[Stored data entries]
▽

(** The text nodes of the body after the node has been replaced. *)
Lemma replaced_texts :
  tag node <> w "t" ->
  exists A B,
    texts_of "t" (root d) = A ++ texts_of "t" node ++ B /\
    forall replacement gone next,
      texts_of "t" (root (store_children d parent (pre ++ replacement ++ post) gone next))
      = A ++ flat_map (text_of "t") (labels replacement) ++ B.
Proof.
  intros Ht.
  destruct (pm_get_parent _ _ _ Hparent) as [Hin _].
  destruct (splice_descendants (root d) parent pre [node] post
              unique_ids_root Hin Hchildren) as (A & B & HA & HB).
  exists (flat_map (text_of "t") A), (flat_map (text_of "t") B). split.
  - rewrite texts_of_labels, HA, !flat_map_app. now rewrite texts_of_node.
  - intros replacement gone next. simpl.
    rewrite texts_of_labels, HB, !flat_map_app. reflexivity.
Qed.
End SingleDecision.

Lemma local_name_ins : _local_name (w "ins") = "ins".
Proof. reflexivity. Qed.

Lemma local_name_del : _local_name (w "del") = "del".
Proof. reflexivity. Qed.

Lemma make_run_texts n txt :
  flat_map (text_of "t") (labels [fst (_make_run n txt)])
  = if Py.truthy txt then [txt] else [].
Proof.
  unfold _make_run. simpl fst. rewrite !labels_cons. simpl.
  change ((w "r" =? w "t")%string) with false.
  change ((w "t" =? w "t")%string) with true. simpl.
  now destruct (Py.truthy txt).
Qed.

△

» Work required
Restate word for word the lines running from the line that holds "with true. simpl." to the final line of the entries.

» Exercise output
  change ((w "t" =? w "t")%string) with true. simpl.
  now destruct (Py.truthy txt).
Qed.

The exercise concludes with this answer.